Een heel erg grote en wilde vuurdoorn, want één van de kenmerken van een vuurdoorn is dat hij kort gehouden moet worden en dat vergeten we nog wel eens.
Een grote en wilde vuurdoorn is echter een paradijs voor vogels. Zo hebben we ieder jaar wel een merel die er gaat nestelen (en als je een beetje gevaarlijk uit het slaapkamerraam gaat hangen kijk je recht de kraamkamer in).
Daarnaast is onze vuurdoorn een soort Italiaanse volksbuurt voor mussen. Er wonen er zeker vijftig bij elkaar en dat hangt de godganse dag een beetje uit die takken naar elkaar te schreeuwen en te schelden.
Oorverdovend.
Mussen zijn niet bijzonder, je vindt ze over de hele wereld, van Alaska tot aan India. In Dehli zijn ze misschien ietsje minder dik gekleed, maar het zijn overal diezelfde brutale straatvlegels.
Ik hou van mussen.
Ik kan me voorstellen dat er mensen zijn die van kolibries en roodkeelnachtegalen houden, heus. Maar geef mij maar een gezellige, dikke, ordinaire mus.
Dus toen ik een tweedehands warmgeel wollen vestje tegenkwam, moest er iets op.

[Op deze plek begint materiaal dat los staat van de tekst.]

(** * apollo-server-core: the request pipeline ([requestPipeline.ts])

    A shallow embedding of [processGraphQLRequest] and of the local
    functions it closes over ([parse], [validate], [execute],
    [sendResponse], [sendErrorResponse], [initializeDataSources], ...).

    The pipeline is an [async] function that mutates the request context and
    calls out to its collaborators: the extension stack, the plugin
    dispatcher, the GraphQL engine, the persisted-query cache and the data
    sources.  It is embedded in a state-and-exception monad whose state holds
    the request context, the persisted-query store, the trace of every
    call the pipeline makes and, apart from that trace, what [console.warn]
    is given once the promise of a cache write has rejected. *)

From stdpp Require Import base strings list gmap.
From Stdlib Require Import ZArith NArith Ascii String List Lia.
Import ListNotations.
Open Scope string_scope.
Open Scope list_scope.
Set Warnings "-register-all".

(** ** SHA-256 (FIPS 180-4), as [crypto.createHash('sha256')] computes it *)

Module Sha256.

Definition word := N.

Definition mask32 : N := 4294967295%N.

Definition add32 (a b : word) : word := N.land (a + b) mask32.

Definition shr (n : N) (x : word) : word := N.shiftr x n.

Definition rotr (n : N) (x : word) : word :=
  N.lor (N.shiftr x n) (N.land (N.shiftl x (32 - n)) mask32).

Definition not32 (x : word) : word := N.lxor x mask32.

Definition Ch (x y z : word) : word :=
  N.lxor (N.land x y) (N.land (not32 x) z).

Definition Maj (x y z : word) : word :=
  N.lxor (N.lxor (N.land x y) (N.land x z)) (N.land y z).

Definition bsig0 (x : word) : word :=
  N.lxor (N.lxor (rotr 2 x) (rotr 13 x)) (rotr 22 x).

Definition bsig1 (x : word) : word :=
  N.lxor (N.lxor (rotr 6 x) (rotr 11 x)) (rotr 25 x).

Definition ssig0 (x : word) : word :=
  N.lxor (N.lxor (rotr 7 x) (rotr 18 x)) (shr 3 x).

Definition ssig1 (x : word) : word :=
  N.lxor (N.lxor (rotr 17 x) (rotr 19 x)) (shr 10 x).

(** The constants are the first 32 bits of the fractional parts of the
    cube roots (for [K]) and of the square roots (for [H0]) of the first
    primes. *)
Definition is_prime (n : N) : bool :=
  forallb (fun d => (n <? d * d)%N || negb (n mod d =? 0)%N)
    (List.map N.of_nat (seq 2 17)).

Definition primes : list N :=
  List.filter is_prime (List.map N.of_nat (seq 2 310)).

(** The integer cube root, bit by bit from bit [bits - 1] down. *)
Fixpoint icbrt (bits : nat) (n acc : N) : N :=
  match bits with
  | O => acc
  | S b =>
      let candidate := (acc + N.shiftl 1 (N.of_nat b))%N in
      icbrt b n
        (if (candidate * candidate * candidate <=? n)%N then candidate
         else acc)
  end.

Definition K : list word :=
  List.map (fun p => N.land (icbrt 36 (N.shiftl p 96) 0) mask32) primes.

Definition H0 : list word :=
  List.map (fun p => N.land (N.sqrt (N.shiftl p 64)) mask32)
    (firstn 8 primes).

(** Padding: a 1 bit, zero bits up to 56 modulo 64 bytes, then the
    message length in bits as a 64-bit big-endian integer. *)
Fixpoint be_bytes (n : nat) (x : N) : list N :=
  match n with
  | O => []
  | S n' => be_bytes n' (N.shiftr x 8) ++ [N.land x 255]
  end.

Definition pad (msg : list N) : list N :=
  let len := List.length msg in
  let zeros := ((64 - ((len + 9) mod 64)) mod 64)%nat in
  msg ++ [128%N] ++ List.repeat 0%N zeros
      ++ be_bytes 8 (N.of_nat len * 8).

Fixpoint be_words (fuel : nat) (bs : list N) : list word :=
  match fuel, bs with
  | S f, b0 :: b1 :: b2 :: b3 :: rest =>
      (N.shiftl b0 24 + N.shiftl b1 16 + N.shiftl b2 8 + b3)%N
        :: be_words f rest
  | _, _ => []
  end.

Fixpoint blocks (fuel : nat) (ws : list word) : list (list word) :=
  match fuel, ws with
  | S f, _ :: _ => firstn 16 ws :: blocks f (skipn 16 ws)
  | _, _ => []
  end.

(** Message schedule; [rev_w] holds W[t-1], W[t-2], ... *)
Fixpoint schedule (n : nat) (rev_w : list word) : list word :=
  match n with
  | O => rev_w
  | S n' =>
      let w := add32 (add32 (ssig1 (nth 1 rev_w 0%N)) (nth 6 rev_w 0%N))
                     (add32 (ssig0 (nth 14 rev_w 0%N)) (nth 15 rev_w 0%N)) in
      schedule n' (w :: rev_w)
  end.

Definition expand (block : list word) : list word :=
  rev (schedule 48 (rev block)).

Record regs := Regs
  { ra : word; rb : word; rc : word; rd : word;
    re : word; rf : word; rg : word; rh : word }.

Definition round (r : regs) (kw : word * word) : regs :=
  let t1 := add32 (add32 (add32 (rh r) (bsig1 (re r)))
                         (add32 (Ch (re r) (rf r) (rg r)) (fst kw)))
                  (snd kw) in
  let t2 := add32 (bsig0 (ra r)) (Maj (ra r) (rb r) (rc r)) in
  Regs (add32 t1 t2) (ra r) (rb r) (rc r)
       (add32 (rd r) t1) (re r) (rf r) (rg r).

Definition regs_of (h : list word) : regs :=
  Regs (nth 0 h 0%N) (nth 1 h 0%N) (nth 2 h 0%N) (nth 3 h 0%N)
       (nth 4 h 0%N) (nth 5 h 0%N) (nth 6 h 0%N) (nth 7 h 0%N).

Definition list_of (r : regs) : list word :=
  [ra r; rb r; rc r; rd r; re r; rf r; rg r; rh r].

Definition compress (h : list word) (block : list word) : list word :=
  let r := fold_left round (combine K (expand block)) (regs_of h) in
  List.map (fun p => add32 (fst p) (snd p)) (combine h (list_of r)).

Definition digest (msg : list N) : list N :=
  let p := pad msg in
  let ws := be_words (List.length p) p in
  let h := fold_left compress (blocks (List.length ws) ws) H0 in
  List.flat_map (be_bytes 4) h.

(** [digest('hex')]: two lower-case hexadecimal digits per byte. *)
Definition hex_digit (n : N) : ascii :=
  if (n <? 10)%N then ascii_of_N (48 + n) else ascii_of_N (87 + n).

Fixpoint hex (bs : list N) : string :=
  match bs with
  | [] => EmptyString
  | b :: rest =>
      String (hex_digit (N.shiftr b 4))
        (String (hex_digit (N.land b 15)) (hex rest))
  end.

(** [update(query)] feeds the UTF-8 bytes of the string; a [string] here
    is that byte sequence. *)
Fixpoint bytes_of (s : string) : list N :=
  match s with
  | EmptyString => []
  | String c rest => N_of_ascii c :: bytes_of rest
  end.

End Sha256.

(** [computeQueryHash] (lines 65-69). *)
Definition computeQueryHash (query : string) : string :=
  Sha256.hex (Sha256.digest (Sha256.bytes_of query)).

(** A digit or a letter from [a] to [f]. *)
Definition isHexDigit (c : ascii) : bool :=
  let n := N_of_ascii c in
  ((48 <=? n)%N && (n <=? 57)%N) || ((97 <=? n)%N && (n <=? 102)%N).

(** ** Data model *)

(** The error classes the pipeline throws or attaches to a response
    ([apollo-server-errors], [requestPipelineAPI], the engine's
    [GraphQLError], a plain [Error], the [TypeError] of a property read on
    [null]) and application-defined codes. *)
Inductive ErrorClass : Type :=
| SyntaxError
| ValidationError
| PersistedQueryNotSupportedError
| PersistedQueryNotFoundError
| InvalidGraphQLRequestError
| GraphQLError
| PlainError
| TypeError
| ApolloError (code : string).

Record JSError : Type := mkError
  { errClass : ErrorClass;
    errMessage : string }.

(** JavaScript values held in responses and in the user context;
    [JHostObject] stands for a value that is not data (a callback, a patch
    stream, the extension stack). *)
Inductive JSValue : Type :=
| JUndefined
| JNull
| JBool (b : bool)
| JNumber (z : Z)
| JString (s : string)
| JArray (xs : list JSValue)
| JObject (fields : gmap string JSValue)
| JErrors (errors : list JSError)
| JHostObject (label : string).

(** [GraphQLResponse]: [{ data?, errors?, extensions?, http? }], an object
    that [sendResponse] spreads and overwrites by key. *)
Abbreviation GraphQLResponse := (gmap string JSValue).

(** Reading a property: an absent key reads as [undefined]. *)
Definition prop (o : GraphQLResponse) (key : string) : JSValue :=
  default JUndefined (o !! key).

(** [v !== undefined]. *)
Definition defined (v : JSValue) : bool :=
  match v with
  | JUndefined => false
  | _ => true
  end.

Record PersistedQuery : Type := mkPersistedQuery
  { version : Z;
    sha256Hash : string }.

Record RequestExtensions : Type := mkRequestExtensions
  { persistedQuery : option PersistedQuery }.

Record GraphQLRequest : Type := mkRequest
  { req_query : option string;
    req_operationName : option string;
    req_variables : option (gmap string JSValue);
    req_extensions : option RequestExtensions;
    req_http : option JSValue }.

Record ExecutionPatchResult : Type := mkPatch
  { patch_path : list string;
    patch_data : JSValue;
    patch_errors : list JSError }.

(** Modelled from the spec: the extension classes of [graphql-extensions]
    (section 4.3) are not among the sources.  An extension is known by its
    declared name, by what its [willSendResponse] returns for a response
    ([None] when it returns nothing) and by the entry its [format] gives. *)
Record GraphQLExtension : Type := mkExtension
  { ext_name : string;
    ext_willSendResponse : option (GraphQLResponse -> option GraphQLResponse);
    ext_format : option (string * JSValue) }.

Record GraphQLExtensionStack : Type := mkStack
  { stack_extensions : list GraphQLExtension }.

(** The end callback that [extensionStack.requestDidStart] returns. *)
Inductive EndCallback : Type :=
| RequestDidEndCallback.

Record DeferredGraphQLResponse : Type := mkDeferred
  { d_initialResponse : GraphQLResponse;
    d_deferredPatches : list ExecutionPatchResult;
    d_requestDidEnd : EndCallback;
    d_extensionStack : GraphQLExtensionStack }.

(** [GraphQLResponse | DeferredGraphQLResponse]. *)
Inductive ResponseValue : Type :=
| Complete (response : GraphQLResponse)
| Deferred (response : DeferredGraphQLResponse).

(** A response as the object it is.  The envelope of lines 285-290 holds
    its initial response, the patch stream, the end callback and the
    extension stack. *)
Definition fieldsOf (response : ResponseValue) : GraphQLResponse :=
  match response with
  | Complete r => r
  | Deferred d =>
      <["extensionStack" := JHostObject "extensionStack"]>
        (<["requestDidEnd" := JHostObject "requestDidEnd"]>
           (<["deferredPatches" := JHostObject "deferredPatches"]>
              (<["initialResponse" := JObject (d_initialResponse d)]> ∅)))
  end.

(** [isDeferredGraphQLResponse] (lines 71-78): a structural test, made on
    whatever response it is given: [initialResponse] and [deferredPatches]
    are both there.  The envelope has them; an object that
    [formatResponse] returned may have them as well. *)
Definition isDeferredGraphQLResponse (result : ResponseValue) : bool :=
  defined (prop (fieldsOf result) "initialResponse")
  && defined (prop (fieldsOf result) "deferredPatches").

(** [ExecutionResult | DeferredExecutionResult] of [./execute]. *)
Inductive ExecutionOutcome : Type :=
| PlainResult (result : GraphQLResponse)
| DeferredResult (initialResult : GraphQLResponse)
                 (patches : list ExecutionPatchResult).

(** Modelled from the spec: [isDeferredExecutionResult] of [./execute]
    (section 4.5): a result is deferred when it carries [initialResult] and
    [deferredPatches]. *)
Definition isDeferredExecutionResult (result : ExecutionOutcome) : bool :=
  match result with
  | DeferredResult _ _ => true
  | PlainResult _ => false
  end.

(** A data source: [initialize] is optional. *)
Record DataSource : Type := mkDataSource
  { ds_hasInitialize : bool }.

(** The user-defined context bag. *)
Inductive ContextValue : Type :=
| UserValue (v : JSValue)
| ExtensionStackValue (stack : GraphQLExtensionStack)
| DataSourcesValue (dataSources : list (string * DataSource)).

(** The did-start hooks and the fire-style hooks of a request listener. *)
Inductive Stage : Type := Parsing | Validation | Execution.
Inductive AsyncHook : Type := DidResolveOperation | WillSendResponse.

Iets lente-achtigs, iets vogelachtigs.
Een mus.
Je hebt nodig: een viltnaald (medium), een sponsje en wat losse wol in de gewenste kleuren.
Prikken.
Als het naar je zin is kan je het nog even nawrijven, zo vilt het mooi in elkaar.
achterkant |
En mocht jij nou net niet van mussen houden, dan prik je een narcis op je trui of vest. Of een paashaas, een lammetje of een kuiken.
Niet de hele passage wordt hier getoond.